Zu Beginn der 1950er Jahre erholte sich Europa kaum vom Zweiten Weltkrieg. Der wissenschaftlichen Forschung geht es schlecht, und ihre Talente wandern in die Vereinigten Staaten ab. Aber auch Europa will seine Teilchenbeschleuniger. Der Europäische Rat für Kernforschung (CERN) wurde 1954 in der Genfer Gemeinde Meyrin gegründet.

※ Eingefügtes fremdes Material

(** X23. On opportunities whose title, description, category and severity
    are strings and whose keywords are a list of strings, the types their
    fields are annotated with, [deduplicate_opportunities] returns a list,
    whatever the scores of the backend: at most as many opportunities as it
    was given, and none exactly when it was given none. Opportunities that
    hold other values in these fields are not in the domain of the
    statement. *)
Theorem deduplicate_opportunities_returns_no_more_than_given (opportunities : list Opp) (w : world) :
  ∃ merged w',
    deduplicate_opportunities opportunities w = (Ok merged, w') ∧
    (length merged ≤ length opportunities)%nat ∧
    (merged = [] ↔ opportunities = []).
Proof.
  destruct (deduplicate_opportunities_spec opportunities w)
    as (groups & merged & w' & _ & Hrun & Hperm & Hseeded & _ & Hmerged).
  exists merged, w'. split; [done|].
  apply merged_groups_like in Hmerged as (Hlen & _).
  assert (Forall (λ group : list Opp, group ≠ []) groups) as Hfull.
  { eapply Forall_impl; [exact Hseeded|]. by intros group (seed & members & -> & _). }
  assert (length groups ≤ length (concat groups))%nat as Hle.
  { clear -Hfull. induction Hfull as [|group groups Hgroup _ IH]; [done|].
    simpl. rewrite length_app. destruct group; [done|]. simpl. lia. }
  pose proof (Permutation_length Hperm) as Hsame.
  split; [lia|]. split.
  - intros ->. destruct groups; [|done]. by destruct opportunities.
  - intros ->. destruct merged; [done|]. simpl in *. lia.
Qed.

(** X24. Deduplication preserves the total frequency: the frequencies of the
    opportunities returned add up to those of the opportunities given. *)
Theorem deduplicate_opportunities_preserves_frequency
    (opportunities : list Opp) (w : world) :
  ∃ merged w',
    deduplicate_opportunities opportunities w = (Ok merged, w') ∧
    total (Opportunity.frequency <$> merged) =
      total (Opportunity.frequency <$> opportunities).
Proof.
  destruct (deduplicate_opportunities_spec opportunities w)
    as (groups & merged & w' & Hgroups & Hrun & Hperm & _ & _ & Hmerged).
  exists merged, w'. split; [done|].
  apply merged_groups_like in Hmerged as (_ & Hfreq & _).
  rewrite Hfreq. apply total_permutation. by rewrite Hperm.
Qed.

(** X25. Deduplication loses no source and no keyword and invents none: the
    sources found in the opportunities returned are those found in the
    opportunities given, and so are the keywords. *)
Theorem deduplicate_opportunities_preserves_sources_and_keywords
    (opportunities : list Opp) (w : world) :
  ∃ merged w',
    deduplicate_opportunities opportunities w = (Ok merged, w') ∧
    (∀ source, among Opportunity.sources merged source ↔
               among Opportunity.sources opportunities source) ∧
    (∀ keyword, among Opportunity.keywords merged keyword ↔
                among Opportunity.keywords opportunities keyword).
Proof.
  destruct (deduplicate_opportunities_spec opportunities w)
    as (groups & merged & w' & Hgroups & Hrun & Hperm & _ & _ & Hmerged).
  exists merged, w'. split; [done|].
  apply merged_groups_like in Hmerged as (_ & _ & Hsources & Hkeywords & _).
  split; intros x.
  - rewrite Hsources. by apply among_permutation.
  - rewrite Hkeywords. by apply among_permutation.
Qed.
Module AdapterRegistryProps.
Import AdapterInterface JsMapProps.

Lemma register_keeps h name adapter adapters known kept :
  AdapterRegistry.get known adapters = Some kept →
  AdapterRegistry.get known (AdapterRegistry.register h name adapter adapters).2 = Some kept.
Proof.
  unfold AdapterRegistry.register, AdapterRegistry.get. intros Hk.
  destruct (isBlank name); [done|].
  destruct (JsMap.has name adapters) eqn:Hhas; [done|].
  destruct (ensureAdapterImplements h adapter); [|done]. simpl.
  rewrite get_set_ne; [done|]. intros ->.
  unfold JsMap.has in Hhas. by rewrite Hk in Hhas.
Qed.

Lemma registerAll_keeps calls adapters known kept :
  AdapterRegistry.get known adapters = Some kept →
  AdapterRegistry.get known (AdapterRegistry.registerAll calls adapters) = Some kept.
Proof.
  unfold AdapterRegistry.registerAll. revert adapters.
  induction calls as [|[[h name] adapter] calls IH]; intros adapters Hk; simpl; [done|].
  by apply IH, register_keeps.
Qed.

(** C7. Once [register(name, adapter)] has succeeded, a [register] call
    with the same name, made at any later time and with any adapter,
    throws the conflict error and leaves the registry as it was: the
    original adapter is still what [get(name)] returns, and the names and
    their order are those of before the call. *)
Theorem register_same_name_conflict
    (h : heap) (name : jsstring) (adapter : value) (before after : JsMap.t value)
    (calls : list (heap * jsstring * value)%type) (later : JsMap.t value)
    (h' : heap) (adapter' : value) :
  AdapterRegistry.register h name adapter before = (Ok tt, after) →
  later = AdapterRegistry.registerAll calls after →
  AdapterRegistry.register h' name adapter' later
  = (Throw PlainError AdapterRegistry.CONFLICT, later)
  ∧ AdapterRegistry.get name later = Some adapter
  ∧ AdapterRegistry.get name (AdapterRegistry.register h' name adapter' later).2
    = Some adapter
  ∧ AdapterRegistry.list (AdapterRegistry.register h' name adapter' later).2
    = AdapterRegistry.list later.
Proof.
  intros Hreg ->. set (later := AdapterRegistry.registerAll calls after).
  assert (isBlank name = false ∧ AdapterRegistry.get name after = Some adapter)
    as [Hname Hget].
  { unfold AdapterRegistry.register in Hreg.
    destruct (isBlank name); [done|].
    destruct (JsMap.has name before); [done|].
    destruct (ensureAdapterImplements h adapter); [|done].
    injection Hreg as <-. split; [done|]. apply get_set_eq. }
  assert (AdapterRegistry.get name later = Some adapter) as Hlater
    by by apply registerAll_keeps.
  assert (AdapterRegistry.register h' name adapter' later
          = (Throw PlainError AdapterRegistry.CONFLICT, later)) as Hsecond.
  { unfold AdapterRegistry.register. rewrite Hname.
    unfold AdapterRegistry.get in Hlater. unfold JsMap.has. by rewrite Hlater. }
  rewrite Hsecond. done.
Qed.
(** ** [Script.run], from the planner on

    The arguments are the three parsed axes and the options of the form.
    The step count that is only reported to the progress bar is left out. *)

(** A [for] loop whose body may [break]: the body returns [true] to leave
    the loop. *)
Fixpoint for_break {A V : Type} (l : list A) (body : A → V → M (bool * V)) (v : V) : M V :=
  match l with
  | [] => ret v
  | a :: t =>
      r <- body a v ;;
      if r.1 then ret r.2 else for_break t body r.2
  end.

(** [[values[i : i + n] for i in range(0, length, n)]], for [n] at least 1 *)
Fixpoint chunks_fuel {A : Type} (fuel : nat) (n : nat) (values : list A) : list (list A) :=
  match fuel, values with
  | O, _ | _, [] => []
  | S fuel', _ => take n values :: chunks_fuel fuel' n (drop n values)
  end.

Definition chunks {A : Type} (n : nat) (values : list A) : list (list A) :=
  chunks_fuel (length values) n values.

(** [[l[0]] + l[z_count + 1 :]] *)
Definition keep_lone {A : Type} (z_count : nat) (l : list A) : result (list A) :=
  (x <- py_index l 0 ;; Ok (x :: drop (z_count + 1) l))%res.

(** [[l[0]]] *)
Definition keep_first {A : Type} (l : list A) : result (list A) :=
  (x <- py_index l 0 ;; Ok [x])%res.

(** [[l[0]] + (l[1 : z_count + 1] if include_sub_grids else []) + l[z_count + 1 :]] *)
Definition keep_all {A : Type} (include_sub_grids : bool) (z_count : nat)
    (l : list A) : result (list A) :=
  (x <- py_index l 0 ;;
   Ok (x :: (if include_sub_grids then py_slice l 1 (z_count + 1) else [])
         ++ drop (z_count + 1) l))%res.

Definition load_Processed (l : loc) : M Processed :=
  o <- load l ;;
  match o with
  | HProcessed r => ret r
  | _ => raise AttributeError
  end.

Definition opt_str (v : value) : option string :=
  match v with VStr s => Some s | _ => None end.

(** [save_image] on entry [i] of the four lists of [r] *)
Definition save_entry (r : Processed) (i : nat) (name : string) (grid : bool) : M unit :=
  img <- lift (py_index (images r) i) ;;
  info <- lift (py_index (infotexts r) i) ;;
  pr <- lift (py_index (all_prompts r) i) ;;
  sd <- lift (py_index (all_seeds r) i) ;;
  img <- lift (of_option AttributeError img) ;;
  save_image img name info pr sd grid.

Damals war die Atomkraft beängstigend, weil das Trauma der Atombombe akut war. „Für CERN war es fast eine Katastrophe. „Wir haben gemerkt, dass Organisationen wie zum Beispiel das Rote Kreuz Angst hatten“, erinnert sich CERN-Gründer Pierre Roger in einem RTS-Archiv aus dem Jahr 1986.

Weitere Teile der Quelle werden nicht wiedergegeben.